John Hick, M.D., an emergency medicine specialist at Hennepin County Medical Center in Minneapolis, identified five common myths that he often hears from hospitals preparing for a violent mass casualty incident. In his own words, those include:

  1. We’ll have adequate warning: Actually, with a lot of events, the only warning you get is a victim being brought in the door. Plan on making do with what you have in house for the first 30 minutes or so, and make sure that your callbacks are to the people you'll need need in the early aftermath — the trauma surgeons, emergency medicine and others.
  2. It won’t happen here: I think that’s been pretty well disproved. Whether you’re on a rural Native American reservation in northern Minnesota or in urban Orlando, the unfortunate truth is that you’re not immune to a mass shooting. You’re not immune to any of these events. Everyone has to be prepared, and just because you’re not a trauma center doesn’t mean it’s not going to happen near you or that victims of blast or severe penetrating trauma are not going to wind up on your doorstep.
  3. You can dictate the terms of the victims you receive: We hear frequently that trauma centers need to be prepared for children. That’s absolutely true. On the other hand, a lot of times, children’s hospitals are not prepared for adults and yet, especially in these types of instances, families are not going to want to be separated. In Aurora [Colo.], as an example, we saw situations where significantly injured adults requiring care stayed with their children and presented to children’s hospitals.
  4. We’re too competitive to do this together: The truth is that, with preparedness activities — whether it’s for Ebola, a mass casualty event or anything along those lines — there’s really no turf there. And so, there is great opportunity for hospitals to get together across system lines, engage, plan together and save each other a lot of work. If you can make up some protocols that apply 80 percent across all institutions, then you’ve got 20 percent of the work left to do. Versus, if you just go down in your hole in the basement and put the protocols together yourself, not only is that more work for you, but you don't have the benefit of the perspective of other institutions.

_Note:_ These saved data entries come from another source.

(** Dividing a number from [2^-800] up by a positive number up to [2^64]: the result is the
    rounding of a number within a relative [2^-50] of the exact quotient. *)
Lemma div_core (m1 m2 e1 e2 : Z) : 0 < m1 -> 0 < m2 -> -853 < e1 -> e2 <= 64 -> -800 < Zdigits2 m1 + e1 ->
  Zdigits2 m2 + e2 <= 65 ->
  let '(q, e, l) := SFdiv_core_binary prec emax m1 e1 m2 e2 in
  let s := e1 - e2 - e in
  2 ^ 52 <= q /\ -1072 <= e /\ e <= target q e /\ 0 <= s /\
  2 ^ 52 * m2 <= m1 * 2 ^ s /\ Z.abs ((4 * q + quarter l) * m2 - 4 * (m1 * 2 ^ s)) < m2.
Proof.
  intros Hm1 Hm2 He1 He2 Hx Hy. unfold SFdiv_core_binary.
  destruct (Zdigits2_spec m1 Hm1) as [Hlo1 Hhi1]. destruct (Zdigits2_spec m2 Hm2) as [Hlo2 Hhi2].
  pose proof (Zdigits2_pos m1 Hm1). pose proof (Zdigits2_pos m2 Hm2).
  set (d1 := Zdigits2 m1) in *. set (d2 := Zdigits2 m2) in *. cbv zeta.
  set (e := Z.min (fexp prec emax (d1 + e1 - (d2 + e2))) (e1 - e2)).
  assert (Hf : fexp prec emax (d1 + e1 - (d2 + e2)) = Z.max (d1 + e1 - (d2 + e2) - 53) (-1074)) by reflexivity.
  assert (He : -1072 <= e /\ e <= e1 - e2 /\ e <= d1 + e1 - (d2 + e2) - 53) by (unfold e; lia).
  set (s := e1 - e2 - e). assert (Hs : 0 <= s) by (unfold s; lia).
  replace (match s with | 0 => m1 | Z.pos _ => Z.shiftl m1 s | Z.neg _ => 0 end) with (m1 * 2 ^ s)
    by (destruct s as [|p|p]; [change (2 ^ 0) with 1; lia|rewrite Z.shiftl_mul_pow2 by lia; reflexivity|lia]).
  set (m' := m1 * 2 ^ s). pose proof (pow2_pos s Hs).
  assert (Hbig : 2 ^ 52 * m2 <= m').
  { apply Z.le_trans with (2 ^ 52 * 2 ^ d2); [lia|].
    apply Z.le_trans with (2 ^ (d1 - 1) * 2 ^ s); [|apply Z.mul_le_mono_nonneg_r; lia].
    rewrite <- !pow2_add by lia. apply pow2_le. unfold s. lia. }
  pose proof (Z_div_mod m' m2 ltac:(lia)) as Hqr. destruct (Z.div_eucl m' m2) as [q r]. destruct Hqr as [Hq Hr].
  assert (Hq52 : 2 ^ 52 <= q) by nia.
  pose proof (new_location_quarter m2 r Hm2 Hr) as Hc.
  split; [assumption|]. split; [lia|]. split.
  { unfold target. pose proof (Zdigits2_le (2 ^ 52) q ltac:(lia)) as Hd. change (Zdigits2 (2 ^ 52)) with 53 in Hd. lia. }
  split; [assumption|]. split; [assumption|].
  fold s. fold m'. rewrite Hq.
  replace ((4 * q + quarter (new_location m2 r)) * m2 - 4 * (m2 * q + r)) with (quarter (new_location m2 r) * m2 - 4 * r)
    by ring.
  exact Hc.
Qed.

Lemma div_rounds_small (x y : double) : isfinite x = true -> isfinite y = true ->
  2 ^ 274 <= val x -> 0 < val y <= 2 ^ 1138 ->
  exists N, rounds_to (Prim2SF (x / y)) N /\ 0 < N /\
    2 ^ 50 * Z.abs (N * val y - val x * 2 ^ 1074) <= val x * 2 ^ 1074.
Proof.
  intros Hx Hy. pose proof Hx as Hx'. pose proof Hy as Hy'. rewrite isfinite_sf in Hx', Hy'.
  rewrite div_spec. unfold SF64div, SFdiv, val.
  destruct (Prim2SF x) as [s|s| |s m1 e1] eqn:E1; try discriminate; [cbn [sf_val]; lia|].
  destruct (Prim2SF y) as [s'|s'| |s' m2 e2] eqn:E2; try discriminate; [cbn [sf_val]; lia|].
  destruct (prim_valid_finite x _ _ _ E1) as (He1 & Hm1 & _).
  destruct (prim_valid_finite y _ _ _ E2) as (He2 & Hm2 & _).
  cbn [sf_val]. pose proof (pow2_pos (e1 + 1074) ltac:(lia)) as HP1. pose proof (pow2_pos (e2 + 1074) ltac:(lia)) as HP2.
  destruct s; [cbn [cond_Zopp]; lia|]. destruct s'; [cbn [cond_Zopp]; lia|]. cbn [cond_Zopp]. intros H1 [_ H2].
  pose proof (Zdigits2_spec (Z.pos m1) ltac:(lia)) as [_ Hhi1]. pose proof (Zdigits2_spec (Z.pos m2) ltac:(lia)) as [Hlo2 _].
  pose proof (Zdigits2_pos (Z.pos m1) ltac:(lia)) as Hd1. pose proof (Zdigits2_pos (Z.pos m2) ltac:(lia)) as Hd2.
  assert (Hd53 : Zdigits2 (Z.pos m1) <= 53).
  { pose proof (Zdigits2_le (Z.pos m1) (2 ^ 53 - 1) ltac:(lia)) as Hd.
    change (Zdigits2 (2 ^ 53 - 1)) with 53 in Hd. lia. }
  assert (Hx0 : -800 < Zdigits2 (Z.pos m1) + e1).
  { destruct (Z.le_gt_cases (Zdigits2 (Z.pos m1) + e1) (-800)) as [Hle|]; [|lia].
    assert (Z.pos m1 * 2 ^ (e1 + 1074) < 2 ^ Zdigits2 (Z.pos m1) * 2 ^ (e1 + 1074)) by (apply Z.mul_lt_mono_pos_r; lia).
    rewrite <- pow2_add in * by lia. pose proof (pow2_le (Zdigits2 (Z.pos m1) + (e1 + 1074)) 274 ltac:(lia)). lia. }
  assert (Hy0 : Zdigits2 (Z.pos m2) + e2 <= 65).
  { destruct (Z.le_gt_cases (Zdigits2 (Z.pos m2) + e2) 65) as [|Hgt]; [lia|].
    assert (2 ^ (Zdigits2 (Z.pos m2) - 1) * 2 ^ (e2 + 1074) <= Z.pos m2 * 2 ^ (e2 + 1074))
      by (apply Z.mul_le_mono_nonneg_r; lia).
    rewrite <- pow2_add in * by lia.
    assert (2 ^ 1138 < 2 ^ (Zdigits2 (Z.pos m2) - 1 + (e2 + 1074))) by (apply Z.pow_lt_mono_r; lia). lia. }
  pose proof (div_core (Z.pos m1) (Z.pos m2) e1 e2 ltac:(lia) ltac:(lia) ltac:(lia) ltac:(lia) Hx0 Hy0) as Hc.
  destruct (SFdiv_core_binary _ _ _ _ _ _) as [[q e] l]. cbv zeta in Hc.
  destruct Hc as (Hq & He & Ht & Hs & Hbig & Hc). cbn [xorb].
  pose proof (pow2_pos (e + 1072) ltac:(lia)) as HP.
  assert (Hl : 0 <= quarter l) by (destruct l as [|[| |]]; cbn [quarter]; lia).
  exists ((4 * q + quarter l) * 2 ^ (e + 1072)). split; [apply round_loc_rounds; lia|]. split; [nia|].
  set (c := 4 * q + quarter l) in *. set (m' := Z.pos m1 * 2 ^ (e1 - e2 - e)) in *.
  assert (HP3 : 0 < 2 ^ (e + e2 + 2146)) by (apply pow2_pos; lia).
  assert (EN : c * 2 ^ (e + 1072) * (Z.pos m2 * 2 ^ (e2 + 1074)) = c * Z.pos m2 * 2 ^ (e + e2 + 2146)).
  { replace (e + e2 + 2146) with ((e + 1072) + (e2 + 1074)) by lia. rewrite (pow2_add (e + 1072)) by lia. ring. }
  assert (EX : Z.pos m1 * 2 ^ (e1 + 1074) * 2 ^ 1074 = 4 * m' * 2 ^ (e + e2 + 2146)).
  { unfold m'. change 4 with (2 ^ 2). rewrite <- Z.mul_assoc, <- pow2_add by lia.
    replace (2 ^ 2 * (Z.pos m1 * 2 ^ (e1 - e2 - e)) * 2 ^ (e + e2 + 2146))
      with (Z.pos m1 * (2 ^ 2 * 2 ^ (e1 - e2 - e) * 2 ^ (e + e2 + 2146))) by ring.
    rewrite <- !pow2_add by lia. do 2 f_equal. lia. }
  rewrite EN, EX, <- Z.mul_sub_distr_r, Z.abs_mul, (Z.abs_eq (2 ^ _)) by lia. rewrite Z.mul_assoc.
  apply Z.mul_le_mono_nonneg_r; lia.
Qed.

Lemma div_rounds (x y : double) : isfinite x = true -> isfinite y = true ->
  2 ^ 1074 <= val x -> 0 < val y <= 2 ^ 1138 ->
  exists N, rounds_to (Prim2SF (x / y)) N /\ 0 < N /\
    2 ^ 50 * Z.abs (N * val y - val x * 2 ^ 1074) <= val x * 2 ^ 1074.
Proof. intros Hx Hy Hv. apply div_rounds_small; try assumption. pose proof (pow2_le 274 1074). lia. Qed.

(** ** Conversions from integers *)

(** [static_cast<double>] of an integer. *)
Definition double_of_Z (z : Z) : double := SF2Prim (binary_normalize prec emax z 0 false).

(** [static_cast<std::int64_t>] of a double truncates toward zero; the
    conversion of a value outside the type is undefined behaviour. *)
Definition truncate (x : double) : option Z :=
  match Prim2SF x with
  | S754_zero _ => Some 0
  | S754_finite s m e =>
      Some (cond_Zopp s (if 0 <=? e then Z.pos m * 2 ^ e else Z.pos m / 2 ^ (- e)))
  | _ => None
  end.

(** ** Working lemmas *)
Definition nonneg (x : double) : Prop := isfinite x = true /\ 0 <= val x.

Lemma rounds_to_cases (x : double) (N : Z) : rounds_to (Prim2SF x) N ->
  (isfinite x = true /\ val x = rnd N /\ Z.abs (rnd N) < val_limit) \/
  (isfinite x = false /\ Prim2SF x = S754_infinity (N <? 0) /\ val_limit <= Z.abs (rnd N)).
Proof.
  unfold rounds_to, val. rewrite isfinite_sf.
  destruct (Z.ltb_spec (Z.abs (rnd N)) val_limit); intros H'; [left|right].
  - destruct H' as [-> ->]. auto.
  - rewrite H'. auto.
Qed.
Lemma near_div (k j : nat) (v w q a b c d : Z) : 0 <= a -> 0 < c -> 0 < w -> 0 <= q ->
  ulps * Z.abs (q * w - v) <= v -> near k v a b -> near j w c d -> near (S (k + (j + j))) q (a * d) (b * c).
Proof.
  intros Ha Hc Hw Hq He Hv Hwn. pose proof (near_nonneg _ _ _ _ Ha Hv) as Hv0.
  pose proof (near_step k v (q * w) a b Hv0 He Hv) as Hqw.
  destruct Hqw as (Hb & H1 & H2), Hwn as (Hd & H3 & H4). split; [nia|]. pose proof ulps_pos as Hu.
  destruct (power_between j) as [Hp1 Hp2]. change (S (k + (j + j))) with (S k + (j + j))%nat. rewrite !(power_add _ (S k)).
  pose proof (power_pos ulps j ltac:(lia)). pose proof (power_pos ulps (j + j) ltac:(lia)). pose proof (power_pos ulps (S k) ltac:(lia)).
  pose proof (power_pos (ulps - 1) j ltac:(lia)). pose proof (power_pos (ulps - 1) (S k) ltac:(lia)).
  pose proof (power_pos (ulps + 1) j ltac:(lia)). pose proof (power_pos (ulps + 1) (S k) ltac:(lia)).
  pose proof (power_pos (ulps + 1) (j + j) ltac:(lia)). pose proof (power_pos (ulps - 1) (j + j) ltac:(lia)).
  rewrite (power_add ulps (j + j) j) in Hp1.
  assert (Hm : (ulps - 1) ^ Z.of_nat (j + j) <= (ulps - 1) ^ Z.of_nat j * ulps ^ Z.of_nat j).
  { rewrite power_add. apply Z.mul_le_mono_nonneg_l; [lia|]. apply Z.pow_le_mono_l. lia. }
  set (U := ulps ^ Z.of_nat j) in *. set (U2 := ulps ^ Z.of_nat (j + j)) in *. set (K := ulps ^ Z.of_nat (S k)) in *.
  set (L := (ulps - 1) ^ Z.of_nat j) in *. set (L2 := (ulps - 1) ^ Z.of_nat (j + j)) in *. set (LK := (ulps - 1) ^ Z.of_nat (S k)) in *.
  set (T := (ulps + 1) ^ Z.of_nat j) in *. set (T2 := (ulps + 1) ^ Z.of_nat (j + j)) in *. set (TK := (ulps + 1) ^ Z.of_nat (S k)) in *.
  assert (HUd : 0 < U * d) by nia. assert (HbK : 0 <= q * b * K) by nia. split.
  - transitivity (a * d * (LK * (L * U))); [apply Z.mul_le_mono_nonneg_l; [nia|apply Z.mul_le_mono_nonneg_l; lia]|].
    transitivity (q * b * K * (c * (T * L))); [|replace (q * (b * c) * (K * U2)) with (q * b * K * (c * U2)) by ring;
      apply Z.mul_le_mono_nonneg_l; [lia|apply Z.mul_le_mono_nonneg_l; lia]].
    transitivity (q * b * K * ((w * d * U) * L)); [|apply Z.mul_le_mono_nonneg_l; [lia|rewrite Z.mul_assoc; apply Z.mul_le_mono_nonneg_r; lia]].
    replace (q * b * K * (w * d * U * L)) with (q * w * b * K * (d * U * L)) by ring.
    replace (a * d * (LK * (L * U))) with (a * LK * (d * U * L)) by ring. apply Z.mul_le_mono_nonneg_r; [nia|lia].
  - apply (Z.mul_le_mono_pos_r _ _ U ltac:(lia)).
    transitivity (q * b * K * (c * (L * T2))); [replace (q * (b * c) * (K * U2) * U) with (q * b * K * (c * (U2 * U))) by ring;
      apply Z.mul_le_mono_nonneg_l; [lia|apply Z.mul_le_mono_nonneg_l; lia]|].
    transitivity (q * b * K * ((w * d * U) * T2)); [apply Z.mul_le_mono_nonneg_l; [lia|rewrite Z.mul_assoc; apply Z.mul_le_mono_nonneg_r; lia]|].
    replace (q * b * K * (w * d * U * T2)) with (q * w * b * K * (d * U * T2)) by ring.
    replace (a * d * (TK * T2) * U) with (a * TK * (d * U * T2)) by ring. apply Z.mul_le_mono_nonneg_r; [nia|lia].
Qed.

(** ** Computations with doubles *)
Definition approx (k : nat) (x : double) (a b : Z) : Prop := isfinite x = true /\ near k (val x) a b.

(** Zero, or large enough for a product or a quotient to be normal: a fraction from
    [2^-399]; and small enough for its double to be finite. *)
Definition sizable (a b : Z) : Prop := a = 0 \/ 2 ^ 675 * b <= a.
Definition finite_size (a b : Z) : Prop := 2 * a < 2 ^ 2098 * b.

Lemma near_zero (k : nat) (v b : Z) : near k v 0 b -> v = 0.
Proof.
  intros (Hb & H1 & H2). pose proof (power_pos ulps k ltac:(pose proof ulps_pos; lia)). rewrite !Z.mul_0_l in *.
  assert (v * (b * ulps ^ Z.of_nat k) = 0) by lia. nia.
Qed.

Lemma near_lower (k : nat) (v a b : Z) : 0 <= a -> 2 * Z.of_nat k <= 2 ^ 49 -> near k v a b -> a <= 2 * (v * b).
Proof.
  intros Ha Hk H. assert (Hk' : 2 * Z.of_nat k <= 2 ^ 50) by (change (2 ^ 50) with (2 * 2 ^ 49); lia).
  pose proof (near_error k v a b Ha Hk' H) as He. assert (Z.of_nat k * a * 2 <= 2 ^ 49 * a).
  { replace (Z.of_nat k * a * 2) with ((2 * Z.of_nat k) * a) by ring. apply Z.mul_le_mono_nonneg_r; lia. }
  pose proof (Z.abs_nonneg (v * b - a)). assert (E : 2 ^ 49 = 562949953421312) by reflexivity. rewrite E in *. lia.
Qed.

Lemma sizable_val (k : nat) (x : double) (a b : Z) : 2 * Z.of_nat k <= 2 ^ 49 -> 0 <= a -> approx k x a b -> sizable a b ->
  val x = 0 \/ 2 ^ 674 <= val x.
Proof.
  intros Hk Ha [_ H] [->|Hs]; [left; apply (near_zero _ _ _ H)|right].
  pose proof (near_lower _ _ _ _ Ha Hk H) as Hl. destruct H as [Hb _]. replace (2 ^ 675) with (2 * 2 ^ 674) in Hs by (rewrite <- (pow2_add 1) by lia; reflexivity). nia.
Qed.

(** What is finite after the rounding. *)
Lemma rounded_approx (k : nat) (x : double) (n a b : Z) : 2 * Z.of_nat (S k) <= 2 ^ 50 -> 0 <= a -> finite_size a b ->
  near k n a b -> rounds_to (Prim2SF x) n -> approx (S k) x a b.
Proof.
  intros Hk Ha Hfin H Hr. pose proof (near_rnd k n a b Ha H) as Hn.
  destruct (rounds_to_cases x n Hr) as [(Hf & Ev & _)|(_ & _ & Hbig)]; [split; [exact Hf|rewrite Ev; exact Hn]|exfalso].
  pose proof (near_nonneg _ _ _ _ Ha Hn) as Hpos. pose proof (near_upper _ _ _ _ Ha Hk Hn) as Hup. destruct Hn as [Hb _].
  rewrite Z.abs_eq in Hbig by exact Hpos. unfold val_limit, finite_size in *. nia.
Qed.

Lemma approx_exact (x : double) : isfinite x = true -> approx 0 x (val x) 1.
Proof. intros Hf. split; [exact Hf|]. pose proof (near_exact (val x) 1 ltac:(lia)) as H. rewrite Z.mul_1_r in H. exact H. Qed.

Lemma approx_weaken (k j : nat) (x : double) (a b : Z) : (k <= j)%nat -> 0 <= a -> approx k x a b -> approx j x a b.
Proof. intros Hkj Ha [Hf H]. split; [exact Hf|]. apply (near_weaken k j); assumption. Qed.

Lemma approx_zero (k : nat) (x : double) (b : Z) : 0 < b -> isfinite x = true -> val x = 0 -> approx k x 0 b.
Proof.
  intros Hb Hf Hv. split; [exact Hf|]. rewrite Hv. apply (near_weaken 0 k); [lia|lia|].
  pose proof (near_exact 0 b Hb) as H. rewrite Z.mul_0_l in H. exact H.
Qed.

Lemma approx_scale (k : nat) (x : double) (a b c : Z) : 0 < c -> approx k x (a * c) (b * c) <-> approx k x a b.
Proof. intros Hc. unfold approx. rewrite (near_scale k (val x) a b c Hc). reflexivity. Qed.

Lemma approx_nonneg (k : nat) (x : double) (a b : Z) : 0 <= a -> approx k x a b -> nonneg x.
Proof. intros Ha [Hf H]. split; [exact Hf|]. apply (near_nonneg k _ a b Ha H). Qed.

Lemma approx_add (k : nat) (x y : double) (a c b : Z) : 2 * Z.of_nat (S k) <= 2 ^ 50 -> 0 <= a -> 0 <= c -> finite_size (a + c) b ->
  approx k x a b -> approx k y c b -> approx (S k) (x + y)%float (a + c) b.
Proof.
  intros Hk Ha Hc Hfin [Hx H1] [Hy H2]. apply (rounded_approx k _ (val x + val y)); [exact Hk|lia|exact Hfin| |apply add_rounds; assumption].
  apply near_add; assumption.
Qed.

Lemma approx_mul (k j : nat) (x y : double) (a b c d : Z) : 2 * Z.of_nat (S (k + j)) <= 2 ^ 49 -> 0 <= a -> 0 <= c ->
  sizable a b -> sizable c d -> finite_size (a * c) (b * d * 2 ^ 1074) ->
  approx k x a b -> approx j y c d -> approx (S (k + j)) (x * y)%float (a * c) (b * d * 2 ^ 1074).
Proof.
  intros Hk Ha Hc Hsa Hsc Hfin Hx Hy. pose proof one_pos as H1.
  pose proof (sizable_val k x a b ltac:(lia) Ha Hx Hsa) as Hvx. pose proof (sizable_val j y c d ltac:(lia) Hc Hy Hsc) as Hvy.
  destruct Hx as [Hxf Hx], Hy as [Hyf Hy]. pose proof (near_mul k j _ _ _ _ _ _ Ha Hc Hx Hy) as Hm.
  assert (Hbd : 0 < b * d) by apply Hm.
  assert (Hz : val x = 0 \/ val y = 0 -> approx (S (k + j)) (x * y)%float (a * c) (b * d * 2 ^ 1074)).
  { intros Hz. destruct (mul_zero x y Hxf Hyf Hz) as [Hf Hv]. split; [exact Hf|]. rewrite Hv. apply (near_step _ 0); [lia|cbn; lia|].
    apply (proj1 (near_shift _ 0 _ _ (2 ^ 1074) H1)).
    replace (0 * 2 ^ 1074) with (val x * val y) by (destruct Hz as [-> | ->]; ring). exact Hm. }
  destruct Hvx as [Hvx|Hvx]; [auto|]. destruct Hvy as [Hvy|Hvy]; [auto|].
  destruct (mul_rounds_small x y Hxf Hyf Hvx Hvy) as (n & Hr & En).
  assert (E50 : 2 ^ 50 = 2 * 2 ^ 49) by reflexivity.
  apply (rounded_approx (k + j) _ n); [lia|nia|exact Hfin| |exact Hr].
  rewrite <- En in Hm. apply (proj1 (near_shift _ n _ _ (2 ^ 1074) H1)). exact Hm.
Qed.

  5. We should have all the resources we need: With just-in-time inventory now, this is absolutely not true. You are likely to run out of the right pharmaceuticals, ventilators or any of the other basics that you may need to care for critically ill patients. Even if you’re a Level I trauma center, a lot of times hospitals are pretty thin on these materials and it’s not easy to get more, especially when the community’s in a disaster situation and other people may be calling for those same resources. You have to take a careful look because if you have a Lean team coming through optimizing your pharmacy resources, all of a sudden the disaster supplies that you thought you had are off the shelf again and you have to go back and make sure to reconstitute those supplies.